The use of the two genetically distinct mouse models in the study by Gandhi et al. (6) allowed the investigators to distinguish the effects of sunitinib on the formation of the primary lung tumor from the consequences in metastasis. Although angiogenesis may contribute to development of the initial tumor, it has been thought to be even more important in mediating the processes of growth, invasion, and metastasis. Therefore, the finding of an effect on primary tumor development and growth but not on metastasis is somewhat surprising. The lack of effect on metastatic disease may have been due to the activation of other escape mechanisms in metastasis involving, for example, Src and hypoxia-inducible factors 1 and 2. Given that sunitinib did not decrease in vitro growth of tumor-derived cell lines from either mouse model, it is likely that the decreased tumor volumes were mediated by the effects of sunitinib on other cells in the microenvironment at the primary tumor site. In the absence of a direct effect on the tumor cells, assessment of pharmacodynamic end points in the tumors may not show target inhibition. Perhaps even more surprising was the significant prolongation of survival conferred by sunitinib treatment in both mouse models, an effect that was independent of metastasis. Complicating the relevance of these findings is the observation that metastases in human lung cancer can occur early, even with very small primary tumors. Therefore, the relationship between primary tumor size, metastases, and survival is nonlinear and biologically complex. Preclinical observations from mouse model studies are an important part of the multistep process of developing novel antiangiogenic and other anticancer agents, but their relevance to human complexity is subject to painstaking validation by clinical research. Also in this issue of the journal, Hasina et al. (30) report their study in a carcinogen-induced (4-nitroquinoline 1-oxide) model of oral carcinogenesis, finding that the angiogenesis inhibitor ABT-510 (a mimetic of Thrombospondin) significantly decreased the incidence of oral dysplasia and carcinoma.

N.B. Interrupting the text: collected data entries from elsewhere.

Lemma opens_length t r : Own t r → Z.of_nat (length (opens_of r)) <= MAX_OPENS.
Proof.
  intros HO. unfold opens_of, MAX_OPENS. rewrite !length_app. pose proof (own_handles t r HO) as Hh. unfold Handles.wf in Hh.
  pose proof (opened_length (handles r)). pose proof (own_locals t r HO).
  assert (Hs : ∀ s, (length (stream_opens s) ≤ 1)%nat) by (intros []; cbn; lia).
  pose proof (Hs (io_input (io r))). pose proof (Hs (io_output (io r))). lia.
Qed.

Lemma few_programs ps used tasks : Tags ps used → Tasks ps tasks → Z.of_nat (size ps) < Z.of_nat COUNT.
Proof.
  intros HT HK. rewrite <-length_map_to_list. set (l := (λ p : TaskId * Running, Z.to_nat (asid p.2)) <$> map_to_list ps).
  assert (Hn : NoDup l).
  { apply NoDup_fmap_2_strong; [|apply NoDup_map_to_list]. intros [t r] [t' r'] H1%elem_of_map_to_list H2%elem_of_map_to_list Ha.
    cbn [snd] in Ha. pose proof (own_asid _ _ (proj2 (HK t r H1))). pose proof (own_asid _ _ (proj2 (HK t' r' H2))).
    assert (t = t') as -> by (apply (tags_inj _ _ HT t t' r r'); [done..|lia]). rewrite H1 in H2. by injection H2 as ->. }
  assert (Hsub : ∀ n, n ∈ l → n ∈ seq 1 (COUNT - 1)).
  { intros n ([t r] & -> & H1%elem_of_map_to_list)%list_elem_of_fmap. cbn [snd].
    pose proof (own_asid _ _ (proj2 (HK t r H1))). apply elem_of_seq. unfold COUNT in *. lia. }
  apply NoDup_submseteq in Hsub; [|done]. apply submseteq_length in Hsub. unfold l in Hsub.
  rewrite length_fmap, length_seq in Hsub. unfold COUNT in *. lia.
Qed.

Lemma few_ends e ps used tasks : Tags ps used → Tasks ps tasks → 0 <= total (ends e) ps <= 2 ^ 16.
Proof.
  intros HT HK. pose proof (few_programs ps used tasks HT HK). destruct (total_bounds (ends e) ps MAX_OPENS) as [H1 H2].
  - intros t r Hr. destruct (HK t r Hr) as [_ HO]. pose proof (opens_length t r HO).
    destruct (weight_bounds (ends e) (opens_of r) 1); [intros; apply ends_bounds|lia].
  - unfold MAX_OPENS, MAX_HANDLES, MAX_LOCALS, COUNT in *. lia.
Qed.

(** * What a handle table has open *)
Lemma opened_update h n x y : h !! n = Some x → option_list x ++ opened (<[n := y]> h) ≡ₚ option_list y ++ opened h.
Proof.
  assert (Hc : ∀ z l, opened (z :: l) = option_list z ++ opened l) by (by intros []).
  revert n. induction h as [|z h IH]; intros [|n] Hn; [done..| |].
  - injection Hn as ->. cbn [insert list_insert]. rewrite !Hc. by rewrite !app_assoc, (Permutation_app_comm (option_list x)).
  - cbn [insert list_insert]. rewrite !Hc, !app_assoc, (Permutation_app_comm _ (option_list z)), <-!app_assoc, IH by done.
    by rewrite !app_assoc, (Permutation_app_comm (option_list z)).
Qed.

Lemma opened_push h : opened (h ++ [None]) = opened h.
Proof. unfold opened. by rewrite omap_app, app_nil_r. Qed.

Lemma handles_insert h o : Handles.wf h →
  match Handles.insert h o with
  | (h', Ok k) => opened h' ≡ₚ o :: opened h ∧ Handles.wf h' ∧ 0 <= k <= MAX_RESULT
  | (h', Err _) => h' = h ∧ Handles.has_room h = false
  end.
Proof.
  intros Hw. pose proof (Handles.position_spec h Hw) as Hp. unfold Handles.insert.
  destruct (Handles.position h) as [n|].
  - destruct Hp as [Hn _]. pose proof (lookup_lt_Some _ _ _ Hn). unfold Handles.wf in *. split_and!.
    + exact (opened_update h n None (Some o) Hn).
    + by rewrite length_insert.
    + unfold Handles.FIRST, OUTPUT. lia.
    + unfold Handles.FIRST, OUTPUT, MAX_RESULT, MAX_HANDLES in *. lia.
  - unfold Handles.wf in *. unfold Handles.has_room. rewrite Hp. destruct (Z.ltb_spec (Z.of_nat (length h)) MAX_HANDLES).
    + rewrite length_app. cbn [length]. replace (length h + 1 - 1)%nat with (length h) by lia. split_and!.
      * rewrite <-(opened_push h). apply (opened_update (h ++ [None]) (length h) None (Some o)). by rewrite list_lookup_middle.
      * rewrite length_insert, length_app. cbn [length]. lia.
      * unfold Handles.FIRST, OUTPUT. lia.
      * unfold Handles.FIRST, OUTPUT, MAX_RESULT, MAX_HANDLES in *. lia.
    + split; [done|]. apply Z.ltb_ge. lia.
Qed.

Lemma handles_slot h k n : Handles.slot h k = Ok n → ∃ o : Open, h !! n = Some (Some o) ∧ Handles.get_mut h k = Ok o.
Proof.
  unfold Handles.get_mut. unfold Handles.slot. destruct (_ <? _); [done|]. destruct (h !! _) as [[o|]|] eqn:E; [|done..].
  intros [= <-]. exists o. by rewrite E.
Qed.

Lemma handles_get h k (o : Open) : Handles.get_mut h k = Ok o → ∃ n, Handles.slot h k = Ok n ∧ h !! n = Some (Some o).
Proof.
  unfold Handles.get_mut. destruct (Handles.slot h k) as [n|e] eqn:E; [|done].
  destruct (handles_slot h k n E) as (o' & Hn & _). rewrite Hn. intros [= ->]. eauto.
Qed.

Lemma handles_take h k : Handles.wf h →
  match Handles.take h k with
  | (h', Ok o) => opened h ≡ₚ o :: opened h' ∧ Handles.wf h' ∧ Handles.get_mut h k = Ok o
  | (h', Err e) => h' = h ∧ Handles.get_mut h k = Err e
  end.
Proof.
  intros Hw. unfold Handles.take. destruct (Handles.slot h k) as [n|e] eqn:E.
  - destruct (handles_slot h k n E) as (o & Hn & Hg). rewrite Hn. split_and!; [|unfold Handles.wf; by rewrite length_insert|done].
    symmetry. exact (opened_update h n (Some o) None Hn).
  - split; [done|]. unfold Handles.get_mut. by rewrite E.
Qed.

Lemma get_opened h k o : Handles.get_mut h k = Ok o → o ∈ opened h.
Proof.
  intros (n & _ & Hn)%handles_get. unfold opened. apply list_elem_of_omap. exists (Some o). split; [|done].
  by apply list_elem_of_lookup_2 in Hn.
Qed.

(** * Counters *)
Lemma count_drop w w' s : Pipe.count w' (Pipe.drop_end w s) = if decide (w' = w) then wrap 64 (Pipe.count w s - 1) else Pipe.count w' s.
Proof. by destruct w, w'. Qed.

Lemma count_duplicate w w' s :
  Pipe.count w' (Pipe.duplicate w s) = if decide (w' = w) then wrap 64 (Pipe.count w s + 1) else Pipe.count w' s.
Proof. by destruct w, w'. Qed.

Lemma end_eq (e e' : PipeEnd) : of_pipe e = of_pipe e' → which e = which e' → e = e'.
Proof. destruct e, e'. cbn. congruence. Qed.

Lemma ends_self e : ends e (PipeHandle e) = 1.
Proof. cbn [ends]. by rewrite decide_True. Qed.

Lemma ends_other e e' : e ≠ e' → ends e' (PipeHandle e) = 0.
Proof. intros. cbn [ends]. by rewrite decide_False. Qed.

(** One pipe changes, as do the ends of it in the hand. *)
Lemma counted_pipe hand hand' ps pipes held lent p s' : Counted hand ps pipes held lent →
  (∀ e, of_pipe e = p → total (ends e) ps + weight (ends e) hand' = Pipe.count (which e) s') →
  (∀ e, of_pipe e ≠ p → weight (ends e) hand' = weight (ends e) hand) →
  Z.of_nat (length (Pipe.bytes s')) <= PIPE_CAPACITY →
  weight allocated hand' = weight allocated hand → weight screens hand' = weight screens hand →
  Counted hand' ps (<[p := s']> pipes) held lent.
Proof.
  intros [H1 H2 H3 H4 H5] Hp Ho Hb Ha Hs. split; [| |lia|done|lia].
  - intros e. destruct (decide (of_pipe e = p)) as [E|E].
    + rewrite E, lookup_insert_eq. by apply Hp.
    + rewrite lookup_insert_ne by done. rewrite Ho by done. apply H1.
  - intros p' s0 [[<- <-]|[_ Hs0]]%lookup_insert_Some; [done|by apply (H2 p')].
Qed.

Sunitinib and other small-molecule TKIs of angiogenesis are currently candidate drugs with high priority for a place in the treatment and prevention of lung cancer and may have activity in other malignancies of the aerodigestive epithelium as well.
Disclosure of Potential Conflicts of Interest
J. Grandis has received research support from OSI and BMS; A. Argiris has received research support from Genentech and Novartis.